# Exercise prompt:
Find the line with "intros r b2" in the entries below. Repeat it, every following line, and the line with "Lemma logged_mono descs", exactly and with nothing added.

# Information provided:
Lemma commit_txs_spec ts b txs wild :
  built factory b txs wild -> Forall (tx_ready factory b) ts ->
  wp (forM ts commit_tx) (fun r b' => r = Ok tt /\ commits b (txs ++ ts) wild b') b.
Proof.
  revert b txs. induction ts as [|tx ts IH]; intros b txs Hb Hts; cbn [forM].
  - apply wp_ret. rewrite app_nil_r. split; [done |]. split; try done. 
  - inversion Hts as [|? ? Htx Hts']; subst. apply wp_bind.
    wp_call commit_tx_spec. intros r b1 [-> [Hb1 He1 Hf1 Hk1 Hh1]].
    eapply wp_mono.
    { apply IH; [done |]. eapply Forall_impl; [exact Hts' |]. intros. by eapply tx_ready_extends. }
    intros r b2 [-> [Hb2 He2 Hf2 Hk2 Hh2]]. split; [done |].
    rewrite <- app_assoc in Hb2. split; try congruence; [done | by transitivity b1].
Qed.

Lemma built_addWildcard b txs wild e :
  built factory b txs wild ->
  is_Some (container_at (indexer b) (caddr factory (indexer b) 0%nat)) ->
  commits b txs (wild ++ [e]) (set_indexer b (addWildcardEID (indexer b) e)).
Proof.
  intros [[Hc Hr Hw Hwc] Hf] Hcont. split; try done; split; simpl; try done.
  - rewrite (caddr_addWildcardEID factory). split.
    + intros a c. rewrite (container_at_addWildcardEID factory). apply Hc.
    + intros tx Htx. rewrite (container_at_addWildcardEID factory). by apply Hr.
    + rewrite (base_addWildcardEID factory). simpl. by rewrite Hw.
    + intros _. by rewrite (container_at_addWildcardEID factory).
  - apply (caddr_addWildcardEID factory).
  - intros a c Ha. rewrite (container_at_addWildcardEID factory). eauto.
  - eauto.
Qed.

Lemma conj_txs_mono descs descs' ca p ts :
  descs ⊆ descs' -> conj_txs factory descs ca p ts -> conj_txs factory descs' ca p ts.
Proof.
  intros Hsub (es & Hes & Hall). exists es. split; [done |].
  eapply Forall2_impl; [exact Hall |]. intros. by eapply expr_tx_mono.
Qed.

Lemma logged_mono descs descs' ca log txs wild :
  descs ⊆ descs' -> logged factory descs ca log txs wild -> logged factory descs' ca log txs wild.
Proof.
  intros Hsub [(txss & -> & Hall) Hw Hok]. split; try done. exists txss. split; [done |].
  eapply Forall2_impl; [exact Hall |]. intros. by eapply conj_txs_mono.
Qed.

Lemma binv_prepares b b' log txs wild :
  logged factory (fieldsData b) (caddr factory (indexer b)) log txs wild ->
  prepares b txs wild b' -> binv factory b' log.
Proof.
  intros Hl [Hb He]. exists txs, wild. split; [done |]. rewrite (ext_caddr _ _ _ He).
  eapply logged_mono; [apply He | done].
Qed.
(* ===== verification/System.v ===== *)
(** * From documents to answers

    The life of a builder as a transition system: construction, field
    configuration, documents, reset.  Every reachable state satisfies the
    invariant, and retrieval on the index it builds answers a query with exactly
    the documents that are satisfied. *)

From stdpp Require Import base sorting gmap strings numbers list.
From S2P Require Import Prelude GoValues Ids Document Cursor FieldCursor Collector Scan Holder.
From S2P Require Import Index IndexSpec IndexProofs IndexInstances Builder BuilderSpec.
From S2P Require Import BuilderProofs BuilderDocs BuilderFields Semantics.
Open Scope Z_scope.

Section System.
Context {H D K : Type} `{EntriesHolder H D} `{MapRange} `{DocLevelCache K}.
Context (factory : gmap string H) `{!HolderSpec H D factory}
  `{!DocLevelCacheSpec K} `{!CachedHolderSpec (factory:=factory) K H D}.
Hypothesis Hdefault : is_Some (factory !! HolderNameDefault).
Variable docs_of : DocCacheKey -> Document.
#[local] Hint Extern 0 (BEIndex (AnyBEIndex _) _) => exact (Any_index factory) : typeclass_instances.
Local Abbreviation Bld := (IndexerBuilder (AnyBEIndex H) K).
Implicit Types (b : Bld) (log : list LogEntry).

Definition cache_empty (k : K) : Prop := forall key e, ~ cache_may k key e.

# Response for this exercise:
    intros r b2 [-> [Hb2 He2 Hf2 Hk2 Hh2]]. split; [done |].
    rewrite <- app_assoc in Hb2. split; try congruence; [done | by transitivity b1].
Qed.

Lemma built_addWildcard b txs wild e :
  built factory b txs wild ->
  is_Some (container_at (indexer b) (caddr factory (indexer b) 0%nat)) ->
  commits b txs (wild ++ [e]) (set_indexer b (addWildcardEID (indexer b) e)).
Proof.
  intros [[Hc Hr Hw Hwc] Hf] Hcont. split; try done; split; simpl; try done.
  - rewrite (caddr_addWildcardEID factory). split.
    + intros a c. rewrite (container_at_addWildcardEID factory). apply Hc.
    + intros tx Htx. rewrite (container_at_addWildcardEID factory). by apply Hr.
    + rewrite (base_addWildcardEID factory). simpl. by rewrite Hw.
    + intros _. by rewrite (container_at_addWildcardEID factory).
  - apply (caddr_addWildcardEID factory).
  - intros a c Ha. rewrite (container_at_addWildcardEID factory). eauto.
  - eauto.
Qed.

Lemma conj_txs_mono descs descs' ca p ts :
  descs ⊆ descs' -> conj_txs factory descs ca p ts -> conj_txs factory descs' ca p ts.
Proof.
  intros Hsub (es & Hes & Hall). exists es. split; [done |].
  eapply Forall2_impl; [exact Hall |]. intros. by eapply expr_tx_mono.
Qed.

Lemma logged_mono descs descs' ca log txs wild :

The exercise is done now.